France has lashed out at EU plans for liberalising agricultural markets, warning the commission not to exceed its negotiating mandate as it heads towards crucial WTO talks in Hong Kong in December.
In a document circulated at this week’s farm council in Luxembourg, French agriculture minister Dominique Bussereau accused the commission of going too far and demanded that it makes no further concessions.
The attack was in response to an offer tabled by the commission to the WTO two weeks ago (Business, 14 October).
That included a 20-50% reduction in import tariffs, with the most protected products cut the most.
But other WTO partners have accused the EU of not going far enough.
“These negotiations are on the brink of collapse because the EU is refusing to make a meaningful offer on reducing its barriers to imported farm products,” said Australian trade minister Mark Vaile.
Speaking to journalists after this week’s farm council, EU agriculture commissioner Mariann Fischer Boel indicated that she and trade commissioner Peter Mandelson were looking at the figures to see if the EU could make an improved offer.
But she insisted that she would stick to the mandate given by heads of state last year.
“The basis of this is that there should be no new CAP reform as a consequence of the Doha Development Round negotiations.”
Meanwhile, EU agriculture ministers continued to show their divisions on the issue of sugar reform.

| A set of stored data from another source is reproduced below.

(** A batch run keeps the identifiers and the pointer. *)
Lemma handleProcessQueue_keeps_ids (net : Network) (p : Page) :
  ids (queue (page (run (handleProcessQueue net) p))) = ids (queue p) /\
  activeId (page (run (handleProcessQueue net) p)) = activeId p.
Proof.
  destruct (isEmpty (trim (apiKey p))) eqn:Hkey.
  { unfold run, handleProcessQueue. cbn [page]. rewrite Hkey. split; reflexivity. }
  destruct (queue p) as [|x q] eqn:Hq.
  { unfold run, handleProcessQueue. cbn [page]. rewrite Hkey, Hq. cbn.
    rewrite Hq. split; reflexivity. }
  destruct (filter eligible (queueRef p)) as [|y work] eqn:Hwork.
  { unfold run, handleProcessQueue. cbn [page]. rewrite Hkey, Hq, Hwork. cbn.
    rewrite Hq. split; reflexivity. }
  assert (Hq' : queue p <> []) by (rewrite Hq; discriminate).
  assert (Hw' : filter eligible (queueRef p) <> []) by (rewrite Hwork; discriminate).
  destruct (handleProcessQueue_runs net p Hkey Hq' Hw')
    as (finals & w' & Hrun & Hset & Hqueue & _ & _ & _ & _ & Hact & _).
  unfold run. rewrite Hrun. cbn [snd]. split; [|exact Hact].
  rewrite Hqueue, Hq. apply fold_afterTurn_ids.
  apply (Forall_combine_snd (fun final => set_id final = None)).
  eapply settles_all_keep_id; exact Hset.
Qed.

Lemma pointerValid_active (p : Page) :
  pointerValid p ->
  match activeId p with
  | Some a =>
      exists item, In item (queue p) /\ id item = a /\ activeItem p = Some item
  | None => queue p = [] /\ activeItem p = None
  end.
Proof.
  unfold pointerValid, activeItem. destruct (activeId p) as [a|].
  - intros Hin. unfold ids in Hin. apply in_map_iff in Hin.
    destruct Hin as (x & Hx & Hxin).
    destruct (find (fun item => (id item =? a)%string) (queue p)) as [item|] eqn:Hf.
    + apply find_some in Hf. destruct Hf as [Hin Heq]. apply String.eqb_eq in Heq.
      exists item. destruct (queue p); [contradiction|]. auto.
    + exfalso. pose proof (find_none _ _ Hf x Hxin) as Hn. cbn in Hn.
      rewrite Hx, String.eqb_refl in Hn. discriminate.
  - intros ->. split; reflexivity.
Qed.

Lemma in_ids_filter_out (target a : string) (q : list QueueItem) :
  In a (ids q) -> a <> target ->
  In a (ids (filter (fun item => negb (sameId target item)) q)).
Proof.
  unfold ids. intros Hin Hne. apply in_map_iff in Hin. destruct Hin as (x & Hx & Hin).
  apply in_map_iff. exists x. split; [exact Hx|]. apply filter_In. split; [exact Hin|].
  apply negb_true_iff. apply sameId_false. congruence.
Qed.

Lemma visited_pointerValid (p : Page) : visited p -> pointerValid p.
Proof.
  induction 1 as [k | p k _ IH | p item _ IH Hin | p uploads _ IH
                 | p target _ IH | p _ IH | p net _ IH].
  - reflexivity.
  - exact IH.
  - unfold pointerValid, act, run; cbn. apply in_map; exact Hin.
  - unfold act. rewrite handleFileChange_run.
    destruct uploads as [|first rest]; [exact IH|].
    unfold pointerValid in *. cbn [page commit activeId queue].
    destruct (activeId p) as [a|] eqn:Ha; cbn [noActive].
    + destruct (isEmpty a); cbn.
      * unfold ids. rewrite map_app. apply in_or_app. right. left. reflexivity.
      * rewrite Ha. unfold ids. rewrite map_app. apply in_or_app. left. exact IH.
    + cbn. unfold ids. rewrite map_app. apply in_or_app. right. left. reflexivity.
  - unfold act. rewrite handleRemoveItem_page. unfold pointerValid in *.
    cbn [commit activeId queue withActiveId withQueue].
    destruct (activeId p) as [a|].
    + destruct (String.eqb a target) eqn:Heq.
      * destruct (filter _ (queue p)) as [|y rest]; [reflexivity|left; reflexivity].
      * apply String.eqb_neq in Heq. apply in_ids_filter_out; assumption.
    + rewrite IH. reflexivity.
  - unfold act. rewrite handleClearQueue_run. reflexivity.
  - unfold act, pointerValid in *. cbn [commit activeId queue].
    destruct (handleProcessQueue_keeps_ids net p) as [Hids Hact].
    rewrite Hact. destruct (activeId p) as [a|].
    + rewrite Hids. exact IH.
    + rewrite IH in Hids. cbn in Hids.
      destruct (queue (page (run (handleProcessQueue net) p)));
        [reflexivity|discriminate].
Qed.

(** Property X5.  On every page brought about by typing a key,
    clicking an item of the list, picking files, removing an item,
    clearing the queue and running batches, the pointer names an item
    of the queue and that item is the one shown, or the pointer names
    nothing, the queue is empty and no item is shown. *)
Theorem visited_pointer_names_an_item (p : Page) :
  visited p ->
  match activeId p with
  | Some a =>
      exists item, In item (queue p) /\ id item = a /\ activeItem p = Some item
  | None => queue p = [] /\ activeItem p = None
  end.
Proof. intros H. apply pointerValid_active, visited_pointerValid, H. Qed.

(** ** The counters after a batch *)

Lemma settleQueue_counts (net : Network) (q : list QueueItem) :
  forall start finals,
    Forall consistent q ->
    Forall2 (fun k final => settles (respond net k) final)
      (seq start (length (filter eligible q))) finals ->
    let n := length (filter eligible q) in
    length (filter (hasStatus Pending) (settleQueue q finals)) = 0 /\
    length (filter (hasStatus Processing) (settleQueue q finals)) = 0 /\
    length (filter (hasStatus Success) (settleQueue q finals)) =
      length (filter (hasStatus Success) q)
      + length (filter (fun k => succeeds (respond net k)) (seq start n)) /\
    length (filter eligible (settleQueue q finals)) =
      length (filter (fun k => negb (succeeds (respond net k))) (seq start n)).
Proof.
  induction q as [|item rest IH]; intros start finals Hc Hset n.
  - cbn. repeat split; reflexivity.
  - inversion Hc as [|? ? Hitem Hrest]; subst.
    unfold n. cbn [filter] in Hset. cbn [settleQueue filter].
    destruct (eligible item) eqn:He.
    + cbn [length seq] in Hset |- *.
      inversion Hset as [|k final ks finals' Hfinal Hset']; subst.
      destruct (IH (S start) finals' Hrest Hset') as (Hp & Hpr & Hs & Hf).
      pose proof (settles_status _ _ item Hfinal) as Hst.
      assert (Hold : hasStatus Success item = false).
      { unfold hasStatus. unfold eligible in He. destruct (status item); congruence. }
      cbn [filter]. rewrite Hold.
      unfold hasStatus, eligible in *. rewrite Hst.
      destruct (succeeds (respond net start)); cbn [negb filter length];
        repeat split; try assumption; lia.
    + destruct (IH start finals Hrest Hset) as (Hp & Hpr & Hs & Hf).
      assert (Hst : status item = Success).
      { unfold consistent in Hitem. unfold eligible in He.
        destruct (status item); try discriminate; [contradiction|reflexivity]. }
      cbn [filter]. unfold hasStatus, eligible in *. rewrite Hst. cbn [length].
      repeat split; try assumption. lia.
Qed.

Lemma runBatch_counts (net : Network) (p : Page) :
  atRest p ->
  isEmpty (trim (apiKey p)) = false ->
  filter eligible (queue p) <> [] ->
  let p' := act (handleProcessQueue net) p in
  let n := length (filter eligible (queue p)) in
  pendingCount p' = 0 /\ processingCount p' = 0 /\
  successCount p' = successCount p + successes net n /\
  length (filter eligible (queue p')) = failures net n /\
  totalCount p' = totalCount p /\
  isProcessing p' = false.
Proof.
  intros (Href & Hnd & Hc) Hkey Hwork p' n.
  destruct (run_settles net p Href Hkey Hwork)
    as (finals & w' & Hrun & Hlen & Hset & Hsame & Hqueue & _ & _ & _ & _ & Hbusy & _).
  assert (Hq : queue p' = settleQueue (queue p) finals).
  { unfold p', act, run. rewrite Hrun. cbn [snd commit queue]. apply Hqueue, Hnd. }
  destruct (settleQueue_counts net (queue p) 0 finals Hc Hset) as (H1 & H2 & H3 & H4).
  unfold pendingCount, processingCount, successCount, totalCount, successes, failures.
  rewrite Hq. repeat split; try assumption.
  - rewrite <- Hq. unfold p', act, run. rewrite Hrun. exact Hsame.
  - unfold p', act, run. rewrite Hrun. exact Hbusy.
Qed.

(** Property X6.  After a batch run from a page at rest, the counters
    the page shows read: no item pending, no item processing, as many
    more successes as calls succeeded; as many items are left to retry
    as calls failed; the number of items is the same and the busy flag
    is off. *)
Theorem runBatch_leaves_nothing_pending (net : Network) (p : Page) :
  atRest p ->
  isEmpty (trim (apiKey p)) = false ->
  filter eligible (queue p) <> [] ->
  let p' := act (handleProcessQueue net) p in
  let n := length (filter eligible (queue p)) in
  pendingCount p' = 0 /\ processingCount p' = 0 /\
  successCount p' = successCount p + successes net n /\
  length (filter eligible (queue p')) = failures net n /\
  totalCount p' = totalCount p /\
  isProcessing p' = false.
Proof. exact (runBatch_counts net p). Qed.

Lemma no_pending_eligible (q : list QueueItem) :
  length (filter (hasStatus Pending) q) = 0 ->
  filter eligible q = filter (hasStatus Error) q.
Proof.
  induction q as [|x q IH]; intros H; [reflexivity|].
  cbn [filter] in *. unfold hasStatus at 1 in H. unfold eligible at 1, hasStatus at 1.
  destruct (status x); cbn [length] in H; try discriminate;
    rewrite (IH H); reflexivity.
Qed.

Lemma run_fetches (net : Network) (p : Page) :
  queueRef p = queue p ->
  isEmpty (trim (apiKey p)) = false ->
  fetches (trace (run (handleProcessQueue net) p)) =
  map (fun item => (file item, trim (apiKey p))) (filter eligible (queue p)).
Proof.
  intros Href Hkey.
  destruct (filter eligible (queue p)) as [|y work] eqn:Hwork.
  - unfold run, handleProcessQueue. cbn [page]. rewrite Hkey, Href, Hwork.
    destruct (queue p); reflexivity.
  - assert (Hne : filter eligible (queue p) <> []) by (rewrite Hwork; discriminate).
    destruct (run_settles net p Href Hkey Hne)
      as (finals & w' & Hrun & Hlen & _ & _ & _ & Hsteps & _).
    unfold run. rewrite Hrun. cbn [snd].
    rewrite <- fetches_steps, Hsteps, <- Hwork. apply fetches_turns; exact Hlen.
Qed.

A new letter, signed by 11 member states including the big bloc voters of Spain, Italy and Poland, reiterated calls for lower price cuts, longer transition periods and higher compensation.
Mrs Fischer Boel said she was trying to find common ground to meet some of their concerns.
But she stressed a final deal was needed at next month’s council meeting, to give farmers clarity ahead of the next growing season and to strengthen her hand going into WTO negotiations in Hong Kong.
“I can’t defend a new reform unless I know what is in that reform,” she said.